Are Conservancy preserves or easements directly affected by either of the pipeline projects? If so, what are you doing to protect your conservation investments?
Yes. The MVP, as approved by FERC, would bisect a conservation easement held by the Conservancy on Poor Mountain. The area under easement includes the headwaters of Bottom Creek and the purpose of the easement is “to ensure that the property will be retained in its natural, scenic, and forested condition; to protect any rare plants, animals, or plant communities on the property; and to prevent any use that will significantly impair or interfere with the property’s conservation values or interests.” On November 13, 2017, we filed requests for a rehearing of FERC’s Order, and for a stay of the effectiveness of that order.
Also on November 13, 2017, the Nature Conservancy was served with a notice of condemnation over its easement. Among the authorities granted to MVP under the Order is the right of eminent domain, which is the power to take any private land needed for the pipeline’s construction. We are retaining counsel to respond to the condemnation action.
Why does the Conservancy work to influence energy companies, including pipeline developers? Why not just oppose pipelines?

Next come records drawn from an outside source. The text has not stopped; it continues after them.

Lemma neighbour_breakpoint_lost_witness :
  ∃ s', enable_software_breakpoint neighbours_process 1 0x1000 false neighbours_machine = (Ret true, s')
    ∧ memory (kernel s') 0x1001 = 0xC3 ∧ patched_at s' 0x1001 = true.
Proof.
  apply (neighbour_breakpoint_lost (K := sim) neighbours_process 1 neighbours_orig 0x1000 0x1001 neighbours_machine).
  - intros x. apply Z.mod_pos_bound. lia.
  - vm_compute. discriminate.
  - unfold WORD. lia.
  - reflexivity.
  - reflexivity.
  - reflexivity.
  - cbn. set_solver.
  - exact I.
Defined.

(** ** The execution of actions *)

Section Actions.
Variables (enabled : action → bool) (keep : action → bool).

(** Client code that leaves the breakpoint alone. *)
Definition answers (a : action) (context : option Z) (b : bpoint) : bpoint * bool := (b, keep a).

(** The actions that are executed and ask to be removed. *)
Definition declines (a : action) : bool := enabled a && negb (keep a).

Lemma execute_stays l : ∀ d rest b, forallb (λ a, negb (declines a)) l = true →
  execute_loop enabled answers (l ++ rest) d b = execute_loop enabled answers rest (length l + d) b.
Proof.
  induction l as [|a l IH]; intros d rest b Hl; [done|]. cbn [forallb] in Hl.
  apply andb_true_iff in Hl as [Ha Hl]. cbn [app execute_loop length]. unfold declines in Ha.
  destruct (enabled a); cbn [negb andb] in *; [|rewrite IH by done; f_equal; lia].
  erewrite bind_ret by reflexivity. apply negb_true_iff, negb_false_iff in Ha. rewrite Ha.
  rewrite IH by done. f_equal. lia.
Qed.

Lemma execute_declines a rest d b x : declines a = true → b_actions b !! d = Some x →
  execute_loop enabled answers (a :: rest) d b
  = execute_loop enabled answers rest (S d)
      (set_actions (delete d (b_actions b)) (set_contexts (delete (act_id x) (b_contexts b)) b)).
Proof.
  intros Ha Hd. unfold declines in Ha. apply andb_true_iff in Ha as [He Hk]. apply negb_true_iff in Hk.
  cbn [execute_loop]. rewrite He. cbn [negb]. erewrite bind_ret by reflexivity. rewrite Hk.
  erewrite bind_ret by reflexivity. rewrite Hd. by erewrite bind_ret by reflexivity.
Qed.

Lemma execute_overruns a rest d b : declines a = true → b_actions b !! d = None →
  execute_loop enabled answers (a :: rest) d b = (Raise Undefined, b).
Proof.
  intros Ha Hd. unfold declines in Ha. apply andb_true_iff in Ha as [He Hk]. apply negb_true_iff in Hk.
  cbn [execute_loop]. rewrite He. cbn [negb]. erewrite bind_ret by reflexivity. rewrite Hk.
  erewrite bind_ret by reflexivity. by rewrite Hd.
Qed.

(** The first action that declines, if any. *)
Lemma split_declines l :
  forallb (λ a, negb (declines a)) l = true
  ∨ ∃ l1 a l2, l = l1 ++ a :: l2 ∧ forallb (λ a, negb (declines a)) l1 = true ∧ declines a = true.
Proof.
  induction l as [|a l IH]; [by left|]. cbn [forallb]. destruct (declines a) eqn:Ha; cbn.
  - right. by exists [], a, l.
  - destruct IH as [IH|(l1 & x & l2 & -> & H1 & H2)]; [by left | right].
    exists (a :: l1), x, l2. cbn. by rewrite Ha, H1.
Qed.

Lemma filter_stays l : forallb (λ a, negb (declines a)) l = true →
  List.filter (λ a, negb (declines a)) l = l ∧ List.filter declines l = [].
Proof.
  induction l as [|a l IH]; [done|]. cbn. intros Hl. apply andb_true_iff in Hl as [Ha Hl].
  rewrite Ha. apply negb_true_iff in Ha. rewrite Ha. destruct (IH Hl) as [-> ->]. done.
Qed.
End Actions.

(** When at most one enabled action asks to be removed, executing the actions of a
    breakpoint returns and removes exactly that one. *)
Theorem one_action_removed enabled keep b :
  (length (List.filter (declines enabled keep) (b_actions b)) ≤ 1)%nat →
  ∃ b', execute_actions enabled (answers keep) b = (Ret tt, b')
    ∧ b_actions b' = List.filter (λ a, negb (declines enabled keep a)) (b_actions b).
Proof.
  intros Hone. unfold execute_actions. erewrite bind_ret by reflexivity.
  destruct (split_declines enabled keep (b_actions b)) as [Hall|(l1 & a & l2 & El & H1 & Ha)].
  - exists b. rewrite <- (app_nil_r (b_actions b)) at 1. rewrite execute_stays by done.
    split; [done|]. by rewrite (proj1 (filter_stays _ _ _ Hall)).
  - rewrite El in Hone |- *. rewrite List.filter_app in Hone. cbn in Hone. rewrite Ha in Hone.
    rewrite length_app in Hone. cbn in Hone.
    assert (forallb (λ a, negb (declines enabled keep a)) l2 = true) as H2.
    { apply forallb_forall. intros x Hx. destruct (declines enabled keep x) eqn:E; [|done].
      assert (In x (List.filter (declines enabled keep) l2)) as Hin by (apply filter_In; done).
      destruct (List.filter _ l2); [done | cbn in Hone; lia]. }
    rewrite execute_stays by done.
    erewrite execute_declines; [|done|by rewrite El, list_lookup_middle by lia].
    eexists. rewrite <- (app_nil_r l2) at 1. rewrite execute_stays by done. split; [reflexivity|]. cbn.
    rewrite El, Nat.add_0_r, delete_middle, List.filter_app. cbn. rewrite Ha. cbn.
    by rewrite (proj1 (filter_stays _ _ _ H1)), (proj1 (filter_stays _ _ _ H2)).
Qed.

The Conservancy’s unique and proven role is to pursue dialogue with all interested parties and stakeholders. Our experience has shown this approach keeps doors open, does not shut us out of the process, and allows The Conservancy to work with partners to achieve the best possible conservation outcome.
Energy development is an incredibly complex and challenging issue. Given the realities of current gas prices, and emerging regulations on greenhouse gas emissions, we expect that some amount of new pipeline infrastructure will likely be built in our region.
We believe that any new permitted pipelines must meet certain criteria; for example, they should demonstrate public need, advance energy efficiency and reduce greenhouse emissions. The focus of our efforts is to ensure that irreplaceable resources are avoided entirely, while other ecological impacts are minimized, and full compensation for those impacts required.
At the Conservancy, “irreplaceable” means rare, threatened or endangered species that have nowhere else to go. It also includes the best remaining intact habitats that support the native biological diversity of our region, including continuous ribbons of floodplain forests, caves and sinkholes, and large intact forests.
Why should the industry work with you?
There is a benefit for energy companies and developers to do so. Incorporating science based environmental information into their plans early on makes it more likely that they can resolve conflicts before they become business problems.
How is the Conservancy working with the government agencies involved?
We have provided extensive comments to the Federal Energy Regulatory Commission (FERC) regarding the Environmental Impact Assessments for both the Mountain Valley and Atlantic Coast pipelines.
Among our many requests was for FERC to include four pipeline projects in a Programmatic Environmental Review process. We made this request in person in a meeting with the FERC chairman.
We also met with USDA representatives to seek their support for that proposal, as well as to encourage the U.S. Forest Service to hold a strong line to ensure that no pipeline route could be approved that contradicts National Forest Land and Resource Management Plans.
We continue to encourage state and federal agencies to fully implement the mitigation hierarchy with respect to these projects, that is, only after impacts are avoided and then minimized to the fullest extent possible is it appropriate to consider how to offset the remaining impacts.
What is your hope for similar projects in the future?
We hope to see an approach of “avoid – minimize – compensate” become the new normal for energy projects in Virginia. Our hope is that energy companies will understand the value of incorporating nature into their plans, take environmental concerns into consideration from the outset, and recognize the benefits of addressing concerns early and openly.